Three weeks ago today, my sweet Olivia was born...today, Dec. 2nd, was my official due date.
It has been one of my hardest days emotionally. I realize how fast time goes by and how much I miss my baby. There is a constant "how big would she be"..."what would her cry sound like"...etc.
So, throughout my day, I reminisced about our day at the hospital...remembering her smell, the feel of her soft skin, her funny little smooshed nose, her sweet little face, giving her a bath and dressing her. I think about these things everyday, but today seemed especially symbolic...i guess.
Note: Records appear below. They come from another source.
(** ** The front end's [add] and [remove] *)

(** X9.  [remove] never raises, and [add] raises nothing but the
    [ValueError] of a path or of cases that [set] refuses, in which case it
    writes nothing.  When they return they have kept the configuration file
    in step with the store: either the store is unchanged and nothing is
    written, or exactly one copy is written, the store as the command left
    it. *)
Theorem add_remove_write_what_they_leave :
  (forall which abspath script mode cases_list name default w,
      let r := turmyx.add which abspath script mode cases_list name default w in
      (fst r = Ok tt
       /\ ((turmyx.config_ctx (snd r) = turmyx.config_ctx w
            /\ turmyx.written (snd r) = turmyx.written w)
           \/ turmyx.written (snd r)
              = List.app (turmyx.written w) [turmyx.config_ctx (snd r)]))
      \/ (exists v n,
             fst r = Raise (InvalidInterpolationSyntax v n)
             /\ accepts v = false
             /\ turmyx.written (snd r) = turmyx.written w))
  /\ (forall script w,
         let r := turmyx.remove script w in
         fst r = Ok tt
         /\ ((turmyx.config_ctx (snd r) = turmyx.config_ctx w
              /\ turmyx.written (snd r) = turmyx.written w)
             \/ turmyx.written (snd r)
                = List.app (turmyx.written w) [turmyx.config_ctx (snd r)])).
Proof.
  split.
  - intros which abspath script mode cases_list name default w r. subst r.
    destruct (mem mode ["opener"; "editor"]) eqn:Hmode.
    2:{ left. unfold turmyx.add. rewrite Hmode. cbn.
        split; [reflexivity|]. left. split; reflexivity. }
    destruct (which script) as [path|] eqn:Hwhich.
    2:{ left. unfold turmyx.add. rewrite Hmode, Hwhich. cbn.
        split; [reflexivity|]. left. split; reflexivity. }
    destruct (accepts (abspath path)) eqn:Hp.
    2:{ right.
        destruct (add_path_rejected which abspath w script mode cases_list
                    name default path Hmode Hwhich Hp) as [n ->].
        exists (abspath path), n. repeat split. assumption. }
    assert (Hcases : (default = true \/ cases_list = []
                      \/ accepts (join " " cases_list) = true)
                     \/ (default = false /\ cases_list <> []
                         /\ accepts (join " " cases_list) = false)).
    { destruct default; [left; now left|].
      destruct cases_list as [|x l]; [left; right; now left|].
      destruct (accepts (join " " (x :: l))).
      - left. right. now right.
      - right. repeat split. discriminate. }
    destruct Hcases as [Hc|(Hd & Hne & Hc)].
    + left.
      rewrite (add_accepted which abspath w script mode cases_list name
                            default path Hmode Hwhich Hp Hc).
      split; [reflexivity|]. right. reflexivity.
    + right.
      destruct (add_cases_rejected which abspath w script mode cases_list
                  name default path Hmode Hwhich Hp Hd Hne Hc) as [n ->].
      exists (join " " cases_list), n. repeat split. assumption.
  - intros script w r. subst r. unfold turmyx.remove, remove_section.
    destruct (has_section (turmyx.config_ctx w) script).
    + cbn. split; [reflexivity|]. right. reflexivity.
    + unfold sbind, turmyx.echo, sret.
      destruct (turmyx.section_guesses (turmyx.config_ctx w) script); cbn;
        (split; [reflexivity|]; left; split; reflexivity).
Qed.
Saturday morning Brinley had gotten into bed with us. I woke up to my little family, Brinley and Matt laughing and playing games. The first thought that came to my mind was that my little Olivia wasn't here with us to just...be together.
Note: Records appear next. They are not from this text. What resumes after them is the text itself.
(** A tuple holding a numpy integer. *)
Definition tuple_of_numpy : pyval := V_tuple [V_np_integer 3].

End Reporting.

Import Vit3d.
Import Preprocessing.

(** ** Vocabulary of the statements *)

(** Configurations every constructor call accepts: positive patch edges,
    non-negative sizes, at least one embedding dimension per head, and
    dropout rates that are probabilities. *)
Definition valid_config (c : Config) : Prop :=
  let '(v0, v1, v2) := volume_size c in
  let '(p0, p1, p2) := patch_size c in
  (0 < p0 /\ 0 < p1 /\ 0 < p2) /\
  (0 <= v0 /\ 0 <= v1 /\ 0 <= v2) /\
  0 <= cfg_in_channels c /\
  0 <= num_classes c /\
  0 < num_heads c <= embed_dim c /\
  (0 <= mlp_ratio c)%Q /\
  (0 <= drop_rate c <= 1)%Q /\
  (0 <= attn_drop_rate c <= 1)%Q.

Definition floor_patches (c : Config) : Z :=
  let '(v0, v1, v2) := volume_size c in
  let '(p0, p1, p2) := patch_size c in
  (v0 / p0) * (v1 / p1) * (v2 / p2).

(** Every patch edge divides the matching volume edge. *)
Definition evenly_divisible (c : Config) : bool :=
  let '(v0, v1, v2) := volume_size c in
  let '(p0, p1, p2) := patch_size c in
  (v0 mod p0 =? 0) && (v1 mod p1 =? 0) && (v2 mod p2 =? 0).

(** [c] with another volume and patch size. *)
Definition with_sizes (v p : Z * Z * Z) (c : Config) : Config :=
  {| volume_size := v; patch_size := p;
     cfg_in_channels := cfg_in_channels c; num_classes := num_classes c;
     embed_dim := embed_dim c; depth := depth c; num_heads := num_heads c;
     mlp_ratio := mlp_ratio c; qkv_bias := qkv_bias c; drop_rate := drop_rate c;
     attn_drop_rate := attn_drop_rate c;
     use_checkpointing := use_checkpointing c |}.

(** The default model on a volume whose depth 100 is not a multiple of 16. *)
Definition ragged_config : Config :=
  with_sizes (100, 224, 224) (16, 16, 16) default_config.

(** The three initialisation schemes the spec names. *)
Definition stated_scheme (i : Init) : Prop :=
  i = TruncNormal 0.02 \/ i = Constant 0 \/ i = Constant 1.

Definition cube32_config : Config :=
  with_sizes (32, 32, 32) (16, 16, 16) default_config.

(** The parameters of a list of modules, and the closed form of the
    total for a configuration. *)
Definition modules_numel (ms : list (string * module)) : Z :=
  fold_right Z.add 0 (map (fun nm => params_numel (own_parameters nm.2)) ms).

Definition linear_params (i o : Z) (bias : bool) : Z :=
  o * i + (if bias then o else 0).

Definition block_params (c : Config) : Z :=
  let e := embed_dim c in
  let h :=
    py_or (Some (int_of_float
                   (float_mul (float_of_int e) (float_of (mlp_ratio c))))) e in
  2 * e + linear_params e (e * 3) (qkv_bias c) + linear_params e e true
  + 2 * e + linear_params e h true + linear_params h e true.

Definition closed_form_params (c : Config) : Z :=
  let e := embed_dim c in
  let '(p0, p1, p2) := patch_size c in
  e + (floor_patches c + 1) * e
  + (e * cfg_in_channels c * p0 * p1 * p2 + e)
  + Z.of_nat (Z.to_nat (depth c)) * block_params c
  + 2 * e
  + linear_params e 256 true
  + linear_params 256 (num_classes c) true.

(** The configuration a preset factory passes on when the caller
    overrides nothing. *)
Definition preset_config (e d h : Z) (r : Q) (nc : Z) (uc : bool) : Config :=
  {| volume_size := (96, 224, 224); patch_size := (16, 16, 16);
     cfg_in_channels := 1; num_classes := nc; embed_dim := e; depth := d;
     num_heads := h; mlp_ratio := r; qkv_bias := true; drop_rate := 0;
     attn_drop_rate := 0; use_checkpointing := uc |}.

(** A model built with a dropout rate other than the head's. *)
Definition dropout_config : Config :=
  {| volume_size := (32, 32, 32); patch_size := (16, 16, 16);
     cfg_in_channels := 1; num_classes := 5; embed_dim := 8; depth := 1;
     num_heads := 2; mlp_ratio := 4.0; qkv_bias := true; drop_rate := 0.1;
     attn_drop_rate := 0; use_checkpointing := false |}.

(** One step of the loop of [_init_weights] on a named module. *)
Definition init_named (nm : string * module) : string * module :=
  (nm.1, init_module nm.2).
(** * Lists *)

(** [Iterator::rfind]: the last element that satisfies the test. *)
Definition rfind {A} (p : A -> bool) (l : list A) : option A :=
  List.find p (rev l).

Lemma find_app {A} (p : A -> bool) (l k : list A) :
  List.find p (l ++ k) =
  match List.find p l with Some x => Some x | None => List.find p k end.
Proof. induction l as [|x l IH]; simpl; [done|]. by destruct (p x). Qed.

Lemma find_None_iff {A} (p : A -> bool) (l : list A) :
  List.find p l = None <-> Forall (fun x => p x = false) l.
Proof.
  induction l as [|x l IH]; simpl; [done|].
  rewrite Forall_cons, <- IH. destruct (p x); naive_solver.
Qed.

Lemma cons_inv {A} (x y : A) l k : x :: l = y :: k -> x = y /\ l = k.
Proof. by intros [= -> ->]. Qed.

Lemma Forall_forallb {A} (p : A -> bool) (l : list A) :
  forallb p l = true -> Forall (fun x => p x = true) l.
Proof. intros H. apply Forall_forall. intros x Hx. apply list_elem_of_In in Hx. by eapply forallb_forall in H. Qed.

Lemma rfind_snoc {A} (p : A -> bool) (l : list A) x :
  rfind p (l ++ [x]) = if p x then Some x else rfind p l.
Proof. unfold rfind. rewrite rev_app_distr. simpl. by destruct (p x). Qed.

Lemma increasing_snoc l (x : Z) :
  StronglySorted Z.lt (l ++ [x]) <-> StronglySorted Z.lt l /\ Forall (fun y => y < x) l.
Proof.
  rewrite StronglySorted_app, Forall_forall. setoid_rewrite list_elem_of_singleton.
  split; [naive_solver|]. intros [? ?]. split_and!; [naive_solver|done|repeat constructor].
Qed.

(** In an increasing list, what lies above the last element lies above all. *)
Lemma increasing_last l (x : Z) :
  StronglySorted Z.lt l ->
  Forall (fun y => y < x) l <-> (forall y, last l = Some y -> y < x).
Proof.
  induction l as [|z l IH] using rev_ind; [done|]. intros [Hs Hz]%increasing_snoc.
  rewrite last_snoc, Forall_app, Forall_singleton. split; [naive_solver|].
  intros H. pose proof (H z eq_refl). split; [|done]. eapply Forall_impl; [exact Hz|]. simpl. lia.
Qed.

(** Lexicographic comparison of byte strings ([Ord] of [[u8]]). *)
Fixpoint bytes_leb (a b : list Z) : bool :=
  match a, b with
  | [], _ => true
  | _ :: _, [] => false
  | x :: a, y :: b => (x <? y) || ((x =? y) && bytes_leb a b)
  end.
I know that I am just going to have days like this and I will burst into tears at any given time (like right now) and that is all part of the process. It doesn't help that my hormones are a little out of whack either.
Having this blog has been a big help to my grieving. I am able to relieve a lot of emotion, rather than try to talk to someone through a gallon of tears. I thank those of you who read it, because you know what I am going through without me having to tell explain myself everytime I see you. It also gives you an opportunity to experience a little of my life in case you ever have to experience it yourselves or know another person who may have to go through this. Did that make any sense?
I feel so much better but my eyes and head hurt, so I am going to bed now. Goodnight.
7 comments:
OH arah we love you and it is totally understandable that you cry alot. I would cry also.
Thank you for sharing all that you feel. I think about you all the time and when you add a post it's like a mini chat with you. I really like the book by Russell M. Nelson, The Gateway We Call Death. In it he says the only way to take sorrow out of death is to take love out of life. That helped a bit because I couldn't imagine never having loved. Another quote from the book, which can help me now, (it didn't when the grief was so strong) by Orson F. Whitney, " No pain that we suffer, no tiral we experience is wasted. It ministers to our education, to the development of such qualities as patience, faith, fortitude and humility. All that we suffer and all that we endure, especially when we endure it patiently, builds up our characters, purifies our hearts, expands our souls, and makes us more tender abd charitable, more worthy to be called children of God...and it is through sorrow and suffering, toil and tribulation, that we gain the education that we come to aquire and which will make us more like our Father and Mother in heaven."
Love you!!!
thank you Kim...I needed that.
Arah- I love that you are so open and honest in your posts! You are real and I love reading your blog.. and I know I need tissues every time I log onto it.
I can only imagine what your hormones are doing! I had a miscarriage a couple of months ago and it felt like FOREVER before I felt like myself again. You are allowed to cry all you want-- Olivia will always be a part of you and your family. I am so glad you have your beautiful daughter and your sweet husband to spend the holidays with!
I love the quote that Kim posted. It really helped me and I am not going through "real" struggles. I think it's important to know that your life will never be what it used to be.. you are a new person (and a new family) after this experience.
Thanks so much for sharing and helping all of us that need your strength, humility and faith!! You're such an incredible example to me!
arah, we love you guys and had so much fun the other night. we'll have to finish off our risk game over the next few weeks when the kiddo's are distracted. oh, ya for a good stroll down memory lane & a laugh- go check out alisons blog, she's got a picture of that old square trampoline!! they still have it!
no Im not starting to show yet. I am sure I will any day now and then there is no going back. There aren't any pictures of me because Josh doesn't take any. Oh well. I hope you are doing well. Love ya
Arah, you don't know but I'm a good friend of Janet's. I logged on to see your Christmas card holder (which is such a great idea) and wanted to see how you were doing after losing your sweet Olivia. I'm sorry I didn't comment before. I have two girls myself and will hold them a little tighter because of your post and really because of all you've been through. My heart really goes out to you. You are in my thoughts and prayers although we've never met. Thank you for sharing to remind me how precious our families are and how important the gospel is in our lives.